The outside of the building was no different than the other sideshows surrounding it. The sign above the door read “Life Begins With The Baby Incubator.”
The inside was essentially a hospital. The atmosphere was quiet and clinical, incubators lined the walls, and trained nurses were employed to care for the babies. One of the nurses was Couney’s daughter, who ironically enough was born premature and spent some time in the incubator herself. 
The wet nurses employed to feed the babies were ordered on diets, and were fired if caught eating a hot dog or some other fried fare from the boardwalk. Tour guides were fired if they made jokes during the presentation. The rules and regulations for infant care were strictly enforced, and professionalism was emphasized. It was important to distinguish themselves at least a little from the pandemonium surrounding them.

In those 40 years Couney saved the lives of 6,500 babies that were given little hope at regular hospitals. His survival rate was over 80% which was unheard of in the early 20th Century for such high risk babies. And he never charged the parents or the government a dime. All of his work was fully funded by paid admissions for his "exhibit".

One was Lucille Horn who recently recounted her story on npr.org. Horn was born in 1920 and is now 94 years old thanks to the start Dr. Couney gave her.

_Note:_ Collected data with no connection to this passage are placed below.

(** ** dns_reclaim.go *)

Definition dns_external (baseArgs : list string) : M string :=
  out ← kubectl baseArgs ["get"; "deploy"; "-A"; "-l"; "app.kubernetes.io/name=external-dns";
                          "-o"; "jsonpath={.items[0].metadata.namespace}"];
  let namespace := match out with Ok out => TrimSpace out | Err _ => "" end in
  if negb (String.eqb namespace "") then mret namespace
  else
    foldM (λ found candidate,
             if negb (String.eqb found "") then mret found
             else
               r ← kubectl baseArgs ["get"; "deploy"; "external-dns"; "-n"; candidate; "-o"; "name"];
               mret (match r with Ok _ => candidate | Err _ => "" end))
      ["platform-edge"; "platform-ops"] "".
Definition readDNSOwnership : M (option dnsOwnership) :=
  match resolveKubectlBaseArgs with
  | None => mret None
  | Some baseArgs =>
      namespace ← dns_external baseArgs;
      if String.eqb namespace "" then mret None
      else
        out ← kubectl baseArgs ["get"; "deploy"; "external-dns"; "-n"; namespace;
                                "-o"; "jsonpath={.spec.template.spec.containers[0].args}"];
        match out with
        | Err _ => mret None
        | Ok out =>
            let own := read_args out in
            if String.eqb (ownerID own) "" || String.eqb (zoneHost own) "" then mret None
            else
              sec ← kubectl baseArgs ["get"; "secret"; "hetzner-dns"; "-n"; namespace; "-o"; "jsonpath={.data.api-key}"];
              mret (match sec with
                    | Err _ => None
                    | Ok sec =>
                        match b64decode (TrimSpace sec) with
                        | Some t => if String.eqb t "" then None
                                    else Some (mkOwnership t (ownerID own) (zoneHost own) (txtPrefix own))
                        | None => None
                        end
                    end)
        end
  end.
Definition resolveDNSOwnership : M (option dnsOwnership) :=
  if negb (String.eqb (dnsOwner (DNS o)) "") && negb (String.eqb (dnsZone (DNS o)) "") then
    first ← env "HCLOUD_DNS_TOKEN";
    second ← env "HETZNER_DNS_API_TOKEN";
    let t := if negb (String.eqb (dnsToken (DNS o)) "") then dnsToken (DNS o)
             else if negb (String.eqb (TrimSpace first) "") then TrimSpace first else TrimSpace second in
    mret (if String.eqb t "" then None
          else Some (mkOwnership t (dnsOwner (DNS o)) (dnsZone (DNS o)) "extdns-"))
  else readDNSOwnership.
Definition revoke_on_delete x : bool := match Revocation (Spec x) with Some p => RevokeOnDelete p | None => false end.
Definition owns_identity x : Prop := IdentityID (Status x) ≠ "" ∧ revoke_on_delete x = true.
Definition releases (e : Event) : Prop := match e with Released _ => True | _ => False end.
Definition quiet {A} (m : M A) : Prop := appends log (λ e, ¬ releases e) m.
(** The service confirmed that the identity is gone. *)
Definition removed (id : string) (l : list Event) : Prop :=
  ∃ tok st body, Asked tok (RemoveIdentity id) (Ok (st, body)) ∈ l ∧ (st = 200%Z ∨ st = 204%Z).
Lemma DeleteIdentity_inv id w w' : DeleteIdentity r id w = (Ok (), w') → removed id (log w').
Proof.
  unfold DeleteIdentity. intros (tok & w1 & _ & E)%bind_inv_ok. apply bind_inv_ok in E as ([st body] & w2 & E2%wrapped_inv & E).
  unfold Do in E2. destruct (exchange _ _ _) as [[[rep|] s] t]; [|done]. injection E2 as -> <-.
  exists tok, st, body. assert (Hst : (st = 200 ∨ st = 204)%Z).
  { destruct (Z.eqb_spec st 200); [by left|]. destruct (Z.eqb_spec st 204); [by right|done]. }
  split; [|done]. destruct (_ && _); [done|]. injection E as <-. cbn. set_solver.
Qed.
Lemma quiet_reconcile_identity : quiet (reconcile_identity r).
Proof. unfold quiet. walk_log; by intros []. Qed.
(** An object that keeps a finalizer is not released. *)
Lemma quiet_UpdateSMI x : Finalizers x ≠ [] → quiet (UpdateSMI x).
Proof.
  intros Hf. unfold quiet, UpdateSMI. apply appends_acting. apply appends_bind; [by apply appends_none|intros ms].
  destruct (ms !! _) as [old|]; [|by apply appends_none]. destruct (DeletionTimestamp old); [destruct (Finalizers x); [done|]|];
    apply appends_none; intros w; cbn; by rewrite app_nil_r.
Qed.

(** An object goes only in a pass that found it marked for deletion; and where its
    policy asks for it and an identity was recorded, only after the service confirmed in
    that pass that the identity was removed. *)
Theorem released_after_removal w k res w' k' :
  log w = [] → Reconcile r k w = (res, w') → Released k' ∈ log w' →
  ∃ x, smis w !! k = Some x ∧ DeletionTimestamp x ≠ None ∧ (owns_identity x → removed (IdentityID (Status x)) (log w')).
Proof.
  intros Hw E Hin. unfold Reconcile in E. rewrite bind_run in E. unfold attempt in E.
  destruct (GetSMI k w) as [res1 w1] eqn:Eg. destruct (GetSMI_same _ _ _ _ Eg) as [_ Hl]. rewrite Hw in Hl.
  assert (Hno : ∀ {A} (m : M A) w2 res2 w3, quiet m → log w2 = [] → m w2 = (res2, w3) → Released k' ∈ log w3 → False).
  { intros A m w2 res2 w3 Hq H2 Em H3. destruct (appends_new log _ _ _ _ _ _ Hq Em H3) as [H|H]; [by rewrite H2 in H; apply not_elem_of_nil in H|].
    by apply H. }
  destruct res1 as [x|e].
  2:{ exfalso. case_decide; injection E as <- <-; rewrite Hl in Hin; by apply not_elem_of_nil in Hin. }
  apply GetSMI_inv in Eg as (Hx & _). exists x. split; [done|]. rewrite bind_run in E. cbn [modify] in E.
  destruct (DeletionTimestamp x) as [d|] eqn:Ed.
  2:{ exfalso. destruct (negb _); [|by eapply (Hno _ _ _ _ _ quiet_reconcile_identity); [|exact E|exact Hin]].
      rewrite bind_run in E. destruct (wrapped _ _ _) as [res3 w3] eqn:E3.
      assert (Hq : quiet (wrapped "add finalizer" (UpdateSMI (mkSMI (Namespace x) (Name x) (Generation x)
                (Finalizers x ++ [smiFinalizer])%list (DeletionTimestamp x) (OwnerReferences x) (Spec x) (Status x))))).
      { apply appends_wrapped, quiet_UpdateSMI. cbn. by destruct (Finalizers x). }
      rewrite Ed in Hq. assert (log w3 = log w') as Hl3 by (destruct res3; by injection E as <- <-). rewrite <-Hl3 in Hin.
      by eapply (Hno _ _ _ _ _ Hq); [|exact E3|]. }
  split; [done|]. intros [Hid Hr]. unfold handleDeletion in E. rewrite bind_run in E. cbn [gets with_smi smi] in E.
  destruct (negb (bool_decide _)).
  { exfalso. injection E as <- <-. cbn in Hin. rewrite Hl in Hin. by apply not_elem_of_nil in Hin. }
  rewrite (proj2 (String.eqb_neq _ _) Hid) in E. unfold revoke_on_delete in Hr. rewrite Hr in E. cbn [negb andb] in E.
  rewrite bind_run in E. match type of E with context [(?m ≫= ?f) (with_smi x w1)] => destruct ((m ≫= f) (with_smi x w1)) as [[[]|e] w2] eqn:E2 end.
  2:{ exfalso. injection E as <- <-. match type of E2 with ?m ?v = _ => assert (Hq : quiet m) by (unfold quiet; walk_log; by intros []);
        by eapply (Hno _ m v) end. }
  apply bind_inv_ok in E2 as ([] & w3 & _ & E2%DeleteIdentity_inv). destruct E2 as (tok & st & body & Hr2 & Hst).
  exists tok, st, body. split; [|done].
  match type of E with ?m w2 = _ => assert (Ha : appends log (λ _, True) m) by walk_log end.
  by eapply (appends_old log _ _ _ _ _ _ Ha E).
Qed.

(** When the service answers that the identity it is asked to remove is not there, the
    object is never released: however many passes follow, it stays as it is, with its
    finalizer. *)
Theorem gone_identity_blocks_deletion w x n :
  let k := (Namespace x, Name x) in
  smis w !! k = Some x → DeletionTimestamp x ≠ None → smiFinalizer ∈ Finalizers x → owns_identity x →
  (∀ tok s, ∃ body s' t, exchange tok (RemoveIdentity (IdentityID (Status x))) s = (Ok (404%Z, body), s', t)) →
  smis (Nat.iter n (λ w, (Reconcile r k w).2) w) !! k = Some x.
Proof.
  intros k Hx Hd Hf [Hid Hr] Hgone.
  enough (Hstep : ∀ w, smis w !! k = Some x → smis (Reconcile r k w).2 !! k = Some x).
  { induction n as [|n IH]; [done|]. apply Hstep, IH. }
  clear w Hx. intros w Hx.
  unfold Reconcile. rewrite bind_run. unfold attempt. destruct (GetSMI k w) as [res w1] eqn:Eg.
  destruct (GetSMI_same _ _ _ _ Eg) as [Hs _]. destruct res as [y|e].
  2:{ case_decide; cbn; by rewrite Hs. }
  apply GetSMI_inv in Eg as (Hy & _). assert (y = x) as -> by congruence. rewrite bind_run. cbn [modify].
  destruct (DeletionTimestamp x); [|done]. unfold handleDeletion. rewrite bind_run. cbn [gets with_smi smi].
  rewrite bool_decide_true by done. cbn [negb]. rewrite (proj2 (String.eqb_neq _ _) Hid).
  unfold revoke_on_delete in Hr. rewrite Hr. cbn [negb andb]. rewrite bind_run.
  match goal with |- context [(?m ≫= ?f) (with_smi x w1)] => destruct ((m ≫= f) (with_smi x w1)) as [res2 w2] eqn:E2;
    assert (Hq : only_asks (m ≫= f)) by walk_asks end.
  destruct (asks_run _ _ _ _ Hq E2) as (_ & _ & Hsm & _). cbn in Hsm.
  destruct res2 as [[]|e]; [|cbn; by rewrite Hsm, Hs].
  exfalso. apply bind_inv_ok in E2 as ([] & w3 & _ & E2). unfold DeleteIdentity in E2.
  apply bind_inv_ok in E2 as (tok & w4 & _ & E2). apply bind_inv_ok in E2 as ([st body] & w5 & E5%wrapped_inv & E2).
  unfold Do in E5. destruct (Hgone tok (service w4)) as (b & s' & t & Hg). rewrite Hg in E5. by injection E5 as <- <- <-.
Qed.
End deletion.

(** ** An identity without a login method *)

Section wedge.
Context {I : Infisical} (r : SpokeMachineIdentityReconciler).
Implicit Types (w : @World I) (x : SpokeMachineIdentity).
Abbreviation M A := (goM (@World I) error A).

"My father said I was so tiny, he could hold me in his hand," she tells her own daughter, Barbara, on a visit with StoryCorps in Long Island, N.Y. "I think I was only about 2 pounds, and I couldn't live on my own. I was too weak to survive."
She'd been born a twin, but her twin died at birth. And the hospital didn't show much hope for her, either: The staff said they didn't have a place for her; they told her father that there wasn't a chance in hell that she'd live.
"They didn't have any help for me at all," Horn says. "It was just: You die because you didn't belong in the world."
But her father refused to accept that for a final answer. He grabbed a blanket to wrap her in, hailed a taxicab and took her to Coney Island — and to Dr. Couney's infant exhibit.
"How do you feel knowing that people paid to see you?" her daughter asks.
"It's strange, but as long as they saw me and I was alive, it was all right," Horn says. "I think it was definitely more of a freak show. Something that they ordinarily did not see."
Horn's healing was on display for paying customers for quite a while. It was only after six months that she finally left the incubators.
It was not until after World War II that hospitals and doctors finally accepted the value of incubators in saving the lives of premature babies. Dr. Couney had been operating his "sideshow" clinic for 40 years and saved thousands of babies before incubators were accepted as standard medical treatment of premature babies.

Dr. Couney with Nurse (his daughter Hildegarde)  Circa 1935-1940
Credit: Manuscripts and Archives Division, The New York Public Library

What lessons can we take from Dr. Couney and his incubator?

First, conventional thinking is often wrong. In fact, it is not uncommon that some of the most rigid thinking is found in medical care. Many things that we accept today will undoubtedly be proven just as ill-advised as blood letting was in the 18th Century.

Second, never doubt the power of one person's passion, persistence and perseverance to change the world.

Dr. Couney had all three. And the world today is better off for it.